Why is OpenAI delaying the release of its AI that mimics human voices?

If there is only a 15-second sample, it can be almost identically imitated
Approach to release cautiously... "Concerns about potential misuse"

OpenAI has developed and released a new artificial intelligence (AI) tool called the ‘Voice Engine.’ It is a tool that mimics human voices to create similar-sounding speech.

On the 29th (local time), OpenAI published preliminary experimental results of the Voice Engine in a blog post titled “Exploring the Challenges and Opportunities of Synthetic Voices.”

OpenAI explained, “We first developed the Voice Engine at the end of 2022 and used it to enhance voice features in ChatGPT’s speech recognition and reading functions, as well as in the text-to-speech conversion API (application programming interface).”

They added, “To explore the potential applications of this technology, we began private testing with a trusted small group from the end of last year and were deeply impressed by the applications developed by this group.”

OpenAI stated, “With just a 15-second voice sample, it is possible to generate speech that sounds similar to the original speaker’s voice.” In fact, the voice samples OpenAI released that day and the voices generated by the Voice Engine were so similar that it was difficult to distinguish between them.

Why is OpenAI delaying the release of its AI that mimics human voices?

[Image source=Yonhap News]

However, Bloomberg News pointed out, “OpenAI’s release of a feature that can imitate human voices opens a new frontier in AI technology,” but also noted, “This raises concerns about the risks of deepfakes (AI-generated manipulated videos, images, or audio).”

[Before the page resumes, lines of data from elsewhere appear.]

(** The loop over the items of [createOrderInternal]: the items so far and
    their 64-bit sum. *)
Fixpoint create_items (t : Time) (currency : string) (idx : Z) (todo : list (option ProtoOrderItem))
    (items : list OrderItem) (amountSum : Z) : M (reply (list OrderItem * Z)) :=
  match todo with
  | [] => mret (Resp (items, amountSum))
  | item :: rest =>
      match item with
      | None => mret (Fail (item_error idx " is nil"))
      | Some item =>
          match PItem_Price item with
          | None => mret (Fail (item_error idx ".price is required"))
          | Some price =>
              if Money_Currency price <>s? currency
              then mret (Fail (item_error idx ".price.currency mismatch"))
              else if PItem_Qty item <=? 0
              then mret (Fail (item_error idx ".qty must be > 0"))
              else if Money_AmountMinor price <? 0
              then mret (Fail (item_error idx ".price.amount must be >= 0"))
              else
                id ← call NewUUID;
                create_items t currency (idx + 1) rest
                  (items ++ [MkOrderItem id (PItem_Sku item) (PItem_Qty item) (Money_AmountMinor price) t])
                  (wrap64 (amountSum + wrap64 (PItem_Qty item * Money_AmountMinor price)))
          end
      end
  end.

Definition createOrderInternal (req : option CreateOrderRequest) : M (reply CreateOrderResponse) :=
  match req with
  | None => mret (Fail (Status codes_InvalidArgument "request is required"))
  | Some req =>
      if CreateOrder_CustomerId req =s? ""
      then mret (Fail (Status codes_InvalidArgument "customer_id is required"))
      else if CreateOrder_Currency req =s? ""
      then mret (Fail (Status codes_InvalidArgument "currency is required"))
      else if (length (CreateOrder_Items req) =? 0)%nat
      then mret (Fail (Status codes_InvalidArgument "order must contain at least one item"))
      else
        t ← now;
        built ← create_items t (CreateOrder_Currency req) 0 (CreateOrder_Items req) [] 0;
        match built with
        | Fail st => mret (Fail st)
        | Resp (items, amountSum) =>
            id ← call NewUUID;
            let order := MkOrder id (CreateOrder_CustomerId req) OrderStatusPending
                           (CreateOrder_Currency req) amountSum items 0 t t in
            match ValidateInvariants order with
            | (_ :: _) as errs => mret (Fail (Status codes_InvalidArgument (joinErrors errs)))
            | [] =>
                created ← call (OrdersCreate order);
                match created with
                | Err e =>
                    mret (Fail (if errors_Is e ErrOrderVersionConflict
                                then Status codes_AlreadyExists (Error e)
                                else Status codes_Internal "failed to persist order"))
                | Ok _ =>
                    appendStatusTimeline (Order_ID order) (Order_Status order) (Order_UpdatedAt order);;
                    mret (Resp (MkCreateOrderResponse (toProtoOrder order)))
                end
            end
        end
  end.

In January, in the United States, just one day before the New Hampshire primary, a fake phone call impersonating President Joe Biden was made to residents using voice manipulation, encouraging them to refuse to vote.

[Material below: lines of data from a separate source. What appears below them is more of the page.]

(* ===== verification/World.v ===== *)
(** * The assembled service

    The state behind the ports: an order repository, the in-memory outbox,
    timeline and idempotency repositories (src/internal/storage/memory), and the
    saga bookkeeping of [OrderService].  What is outside the program (clock,
    identifiers, inventory, payment, Kafka, contexts) answers by the record
    [Externals]; every answer may depend on how many commands were run before,
    so any behaviour of the outside is an instance.  With a pool of goroutines
    this is the concurrent system: clients' requests, the sagas they start, and
    the background workers. *)

From S2P Require Import Prelude GoLib Domain OrderStore TimelineStore OutboxStore IdempotencyStore Prog Ports Saga SagaTraces Concurrency.

Record Externals := MkExternals {
  ext_clock : nat -> Time;
  ext_uuid : nat -> string;
  ext_reserve : nat -> string -> list OrderItem -> option err;
  ext_release : nat -> string -> list OrderItem -> option err;
  ext_pay : nat -> string -> Z -> string -> PaymentStatus * option err;
  ext_refund : nat -> string -> Z -> string -> PaymentStatus * option err;
  ext_publish : nat -> publisher -> OutboxMessage -> option err;
  ext_kafka : nat -> string -> string -> SagaEvent -> option err;
  ext_ctx : nat -> option err;
}.

Record World (S : Type) := MkWorld {
  w_tick : nat;                     (* commands run so far *)
  w_orders : S;
  w_outbox : MemoryOutbox.records;
  w_timeline : MemoryTimeline.events;
  w_idem : MemoryIdempotency.items;
  w_sagaClosed : bool;
  w_sagaWG : Z;
  w_effects : list effect;          (* calls to inventory and payment, saves and loads *)
  w_kafka : list SagaEvent;
  w_active : Z;                     (* the gauge of active sagas *)
}.
Arguments MkWorld {S}.
Arguments w_tick {S} _.
Arguments w_orders {S} _.
Arguments w_outbox {S} _.
Arguments w_timeline {S} _.
Arguments w_idem {S} _.
Arguments w_sagaClosed {S} _.
Arguments w_sagaWG {S} _.
Arguments w_effects {S} _.
Arguments w_kafka {S} _.
Arguments w_active {S} _.

Section System.
Context {S : Type} {R : OrderRepository S} {rt : GoRuntime} (ext : Externals).

Definition with_orders (s : S) (w : World S) : World S :=
  MkWorld (w_tick w) s (w_outbox w) (w_timeline w) (w_idem w) (w_sagaClosed w) (w_sagaWG w)
    (w_effects w) (w_kafka w) (w_active w).
Definition with_outbox (b : MemoryOutbox.records) (w : World S) : World S :=
  MkWorld (w_tick w) (w_orders w) b (w_timeline w) (w_idem w) (w_sagaClosed w) (w_sagaWG w)
    (w_effects w) (w_kafka w) (w_active w).
Definition with_timeline (t : MemoryTimeline.events) (w : World S) : World S :=
  MkWorld (w_tick w) (w_orders w) (w_outbox w) t (w_idem w) (w_sagaClosed w) (w_sagaWG w)
    (w_effects w) (w_kafka w) (w_active w).
Definition with_idem (i : MemoryIdempotency.items) (w : World S) : World S :=
  MkWorld (w_tick w) (w_orders w) (w_outbox w) (w_timeline w) i (w_sagaClosed w) (w_sagaWG w)
    (w_effects w) (w_kafka w) (w_active w).
Definition with_saga (closed : bool) (wg : Z) (w : World S) : World S :=
  MkWorld (w_tick w) (w_orders w) (w_outbox w) (w_timeline w) (w_idem w) closed wg
    (w_effects w) (w_kafka w) (w_active w).
Definition with_kafka (e : SagaEvent) (w : World S) : World S :=
  MkWorld (w_tick w) (w_orders w) (w_outbox w) (w_timeline w) (w_idem w) (w_sagaClosed w) (w_sagaWG w)
    (w_effects w) (w_kafka w ++ [e]) (w_active w).
Definition with_active (d : Z) (w : World S) : World S :=
  MkWorld (w_tick w) (w_orders w) (w_outbox w) (w_timeline w) (w_idem w) (w_sagaClosed w) (w_sagaWG w)
    (w_effects w) (w_kafka w) (w_active w + d).

(** One command is over: the tick advances and the effects are recorded. *)
Definition log (es : list effect) (w : World S) : World S :=
  MkWorld (Datatypes.S (w_tick w)) (w_orders w) (w_outbox w) (w_timeline w) (w_idem w)
    (w_sagaClosed w) (w_sagaWG w) (w_effects w ++ es) (w_kafka w) (w_active w).

(** The answer to a command and the state after it. *)
Definition answer X (c : port X) : World S -> X * World S :=
  match c in port X return World S -> X * World S with
  | Now => fun w => (ext_clock ext (w_tick w), w)
  | NewUUID => fun w => (ext_uuid ext (w_tick w), w)
  | Sleep _ => fun w => (tt, w)
  | CtxErr => fun w => (ext_ctx ext (w_tick w), w)
  | SleepOrDone _ => fun w => (ext_ctx ext (w_tick w), w)
  | TickOrDone => fun w => (match ext_ctx ext (w_tick w) with Some _ => true | None => false end, w)
  | OrdersCreate o => fun w => let '(r, s) := repo_Create (w_tick w) o (w_orders w) in (r, with_orders s w)
  | OrdersGet id => fun w => (repo_Get (w_tick w) id (w_orders w), w)
  | OrdersListByCustomer c limit => fun w =>
      (repo_ListByCustomer (w_tick w) c limit (w_orders w), w)
  | OrdersSave o => fun w => let '(r, s) := repo_Save (w_tick w) o (w_orders w) in (r, with_orders s w)
  | OutboxEnqueue msg => fun w =>
      let '(r, b) := MemoryOutbox.Enqueue (ext_uuid ext (w_tick w)) (ext_clock ext (w_tick w)) msg
                       (w_outbox w) in (r, with_outbox b w)
  | OutboxPullPending limit => fun w =>
      let '(r, b) := MemoryOutbox.PullPending (w_tick w) (ext_clock ext (w_tick w)) limit
                       (w_outbox w) in (r, with_outbox b w)
  | OutboxReadStats => fun w => (MemoryOutbox.Stats (w_tick w) (w_outbox w), w)
  | OutboxMarkSent id => fun w =>
      let '(r, b) := MemoryOutbox.MarkSent (ext_clock ext (w_tick w)) id (w_outbox w) in
      (r, with_outbox b w)
  | OutboxMarkFailed id => fun w =>
      let '(r, b) := MemoryOutbox.MarkFailed (ext_clock ext (w_tick w)) id (w_outbox w) in
      (r, with_outbox b w)
  | TimelineAppend e => fun w =>
      let '(r, t) := MemoryTimeline.Append e (w_timeline w) in (r, with_timeline t w)
  | TimelineList id => fun w => (MemoryTimeline.List id (w_timeline w), w)
  | IdemCreateProcessing key hash ttlAt => fun w =>
      let '(r, i) := MemoryIdempotency.CreateProcessing (ext_clock ext (w_tick w)) key hash ttlAt
                       (w_idem w) in (r, with_idem i w)
  | IdemMarkDone key body st => fun w =>
      let '(r, i) := MemoryIdempotency.MarkDone (ext_clock ext (w_tick w)) key body st (w_idem w) in
      (r, with_idem i w)
  | IdemMarkFailed key body st => fun w =>
      let '(r, i) := MemoryIdempotency.MarkFailed (ext_clock ext (w_tick w)) key body st (w_idem w) in
      (r, with_idem i w)
  | IdemDeleteExpired before limit => fun w =>
      let '(r, i) := MemoryIdempotency.DeleteExpired (w_tick w) (ext_clock ext (w_tick w)) before limit
                       (w_idem w) in (r, with_idem i w)
  | InventoryReserve id items => fun w => (ext_reserve ext (w_tick w) id items, w)
  | InventoryRelease id items => fun w => (ext_release ext (w_tick w) id items, w)
  | PaymentPay id amount cur => fun w => (ext_pay ext (w_tick w) id amount cur, w)
  | PaymentRefund id amount cur => fun w => (ext_refund ext (w_tick w) id amount cur, w)
  | PublisherPublish p e => fun w => (ext_publish ext (w_tick w) p e, w)
  | KafkaPublishEvent topic key e => fun w =>
      match ext_kafka ext (w_tick w) topic key e with
      | None => (None, with_kafka e w)
      | Some er => (Some er, w)
      end
  | Metric m => fun w => (tt, with_active (active_delta m) w)
  | WorkerMetric _ => fun w => (tt, w)
  | SagaTryAdd => fun w =>
      if w_sagaClosed w then (false, w) else (true, with_saga false (w_sagaWG w + 1) w)
  | GoSaga _ => fun w => (tt, w)
  | SagaDone => fun w => (tt, with_saga (w_sagaClosed w) (w_sagaWG w - 1) w)
  | SagaClose => fun w => (tt, with_saga true (w_sagaWG w) w)
  | SagaWait => fun w =>
      if w_sagaWG w =? 0 then (None, w)
      else (Some (default (ErrOther "context deadline exceeded") (ext_ctx ext (w_tick w))), w)
  end.

Definition handle : handler port (World S) := fun X c w =>
  let '(x, w') := answer X c w in (x, log (saga_effects X c x) w').

(** The goroutine [runSagaAsync] starts: the saga, then [sagaWG.Done()]. *)
Definition saga_thread (o : orchestrator) (job : saga_job) : M unit :=
  run_saga_job o job;; call SagaDone.

Definition saga_forks (o : orchestrator) X (c : port X) : X -> list (M unit) :=
  match c in port X return X -> list (M unit) with
  | GoSaga job => fun _ => [saga_thread o job]
  | _ => fun _ => []
  end.

Definition system (o : orchestrator) (schedule : list nat) (pool : list (M unit)) (w : World S)
  : list (M unit) * World S :=
  exec handle (saga_forks o) schedule (pool, w).

End System.

(** Executes the command at the head of a program. *)
Ltac run_step := rewrite run_call; unfold handle at 1; cbn [answer saga_effects].

(** The state of a service that has just started, over the in-memory
    repositories. *)
Definition empty_world : World MemoryOrders.items :=
  MkWorld 0 MemoryOrders.NewOrderRepository MemoryOutbox.NewOutboxRepository
    MemoryTimeline.NewTimelineRepository MemoryIdempotency.NewIdempotencyRepository
    false 0 [] [] 0.

(** ** The mock services: src/internal/service/inventory/mock.go,
      src/internal/service/payment/mock.go *)

Record MockService := MkMockService {
  Mock_ReserveErr : option err;
  Mock_ReleaseErr : option err;
  Mock_PayStatus : PaymentStatus;
  Mock_PayErr : option err;
  Mock_RefundStatus : PaymentStatus;
  Mock_RefundErr : option err;
}.

Definition NewMockService : MockService :=
  MkMockService None None PaymentStatusCaptured None PaymentStatusRefunded None.

(** An outside built of the mocks, a clock that advances a millisecond per
    command and numbered identifiers. *)
Definition mock_externals (m : MockService) (uuid : nat -> string) : Externals :=
  MkExternals (fun n => (unixToInternal + 1700000000) * Second + Z.of_nat n * Millisecond) uuid
    (fun _ _ _ => Mock_ReserveErr m) (fun _ _ _ => Mock_ReleaseErr m)
    (fun _ _ _ _ => (Mock_PayStatus m, Mock_PayErr m))
    (fun _ _ _ _ => (Mock_RefundStatus m, Mock_RefundErr m))
    (fun _ _ _ => None) (fun _ _ _ _ => None) (fun _ => None).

Because of this, OpenAI is taking a cautious approach regarding the full release of this tool, considering its potential risks. The company stated, “We are approaching this carefully due to the possibility of misuse of synthetic voice features,” and “for now, we have decided only to preview this technology and not to release it widely.”

They continued, “We recognize that generating voices resembling human speech poses serious risks, especially in election years,” and emphasized, “We are working with various sectors including governments in the U.S. and abroad, media, entertainment, education, and civil society to incorporate their feedback.”

OpenAI sees potential for this tool to be used positively across various fields in the future. Examples include voice narration content for children’s education, real-time personalized response generation, and translating content such as videos and podcasts into multiple languages. In fact, the voice translations by language that OpenAI released that day sounded almost identical to the speaker’s original native voice.

Additionally, OpenAI added, “There have also been cases where this technology was used in therapeutic applications for patients with language-affecting disorders or in communication devices for people with disabilities.”